On the one hand, some people argued that we just need to find talented person and help them to boost their skills up, they are disagree to capitalize on others without any specific talent and consider it as wasting of time and money. On the other hand, others believe that any skill can be learnt by education. They support this idea that not everyone was born with certain talents but all people have potential talents which need the room to be blossomed. For example learning swim need to practice by person and there is no necessity to have a prominent talent on it.
So, all in all, I reaffirm my state that by having perseverance in companion with a well-planned program everyone can be able to be a champion in sport or a masterwork in music.
Hi Tara, your English is pretty good, but your essay seemed unorganized to me. I couldn’t clearly tell which paragraph supported which theory, so overall it was a bit hard to follow.

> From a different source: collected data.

(* ===== verification/OSMatch.v ===== *)
(** * Simple patterns (shared/os_regex: os_match_compile.c, os_match_execute.c, os_match.c)

    A pattern is a list of alternatives separated by bars, each of them a text that may
    be tied to the start ([^]) or the end ([$]) of the subject; a leading exclamation
    mark negates the whole.  [OSMatch_Compile] chooses one comparison function per
    alternative, [OSMatch_Execute] runs them in order.

    Strings are blocks of characters with a NUL; pointers into them are offsets, or the
    rest of the block.  The struct that [OSMatch_Compile] fills is its result; an array
    that is NULL or was freed has no cells. *)

From Stdlib Require Import Lia ZArith Ascii String.
From stdpp Require Import base numbers list strings.
From S2P Require Import Prelude CString RegexMaps.

#[local] Open Scope list_scope.

Definition OS_CASE_SENSITIVE : Z := 256.
Definition OS_RETURN_SUBSTRING : Z := 128.
Definition OS_PATTERN_MAXSIZE : Z := 20480.

Definition OS_REGEX_PATTERN_NULL : Z := 2.
Definition OS_REGEX_MAXSIZE : Z := 3.
Definition OS_REGEX_STR_NULL : Z := 5.

(** [flags & f]. *)
Definition flag_set (flags f : Z) : bool := negb (Z.land flags f =? 0)%Z.

(** ** Functions of the C library on blocks of characters *)

Fixpoint c_strlen (m : list ascii) : outcome nat :=
  match m with
  | [] => Stuck OutOfBounds
  | c :: m => if bool_decide (c = NUL) then Ret 0 else n ← c_strlen m; Ret (S n)
  end.

Fixpoint c_strdup (m : list ascii) : outcome (list ascii) :=
  match m with
  | [] => Stuck OutOfBounds
  | c :: m => if bool_decide (c = NUL) then Ret [NUL] else m' ← c_strdup m; Ret (c :: m')
  end.

(** [strcasecmp (a, b) == 0]. *)
Fixpoint c_strcasecmp (a b : list ascii) : outcome bool :=
  match a, b with
  | c :: a, d :: b =>
      if bool_decide (tolower c = tolower d)
      then if bool_decide (c = NUL) then Ret true else c_strcasecmp a b
      else Ret false
  | _, _ => Stuck OutOfBounds
  end.

(** [strncasecmp (a, b, n) == 0]. *)
Fixpoint c_strncasecmp (a b : list ascii) (n : nat) : outcome bool :=
  match n with
  | O => Ret true
  | S n =>
      match a, b with
      | c :: a, d :: b =>
          if bool_decide (tolower c = tolower d)
          then if bool_decide (c = NUL) then Ret true else c_strncasecmp a b n
          else Ret false
      | _, _ => Stuck OutOfBounds
      end
  end.

(** The pointer [m + n]. *)
Definition c_at (m : list ascii) (n : nat) : outcome (list ascii) := advance m n.

(** ** The comparison functions *)

Inductive match_fn : Type :=
  | fp_OS_Match
  | fp_os_strncmp
  | fp_os_strcmp
  | fp_os_strmatch
  | fp_os_strcmp_last.

Section execute.
Context (char_signed : bool).

Inductive rest_result : Type := RestMatched | RestFalse | RestMismatch.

You have some examples, but it might be nice to make them more personal and detailed. Most of your writing is clear, but you did have some phrases that were confusing to me. Overall, I would rate this one a band 6.
Hi Luschen,
Would you please help me know how I can extend my idea!its one of my problems almost the biggest one!
The other one is I cant categorized my idea…you know…When I begin to write I found new ideas so it take time to come back and correct it…by the way I need 7 band score for writing
Br,
Tara
Hi, what exactly do you mean by “extend my idea”? Do you mean elaborate on it? Before you start are you making a brief outline? That might help your organization. And having a good topic sentence for each paragraph is important. If you end up changing what you talk about in a paragraph, you need to go back and make sure the topic sentence matches your new material. I will check your latest essay and see if I can suggest any improvements in organization.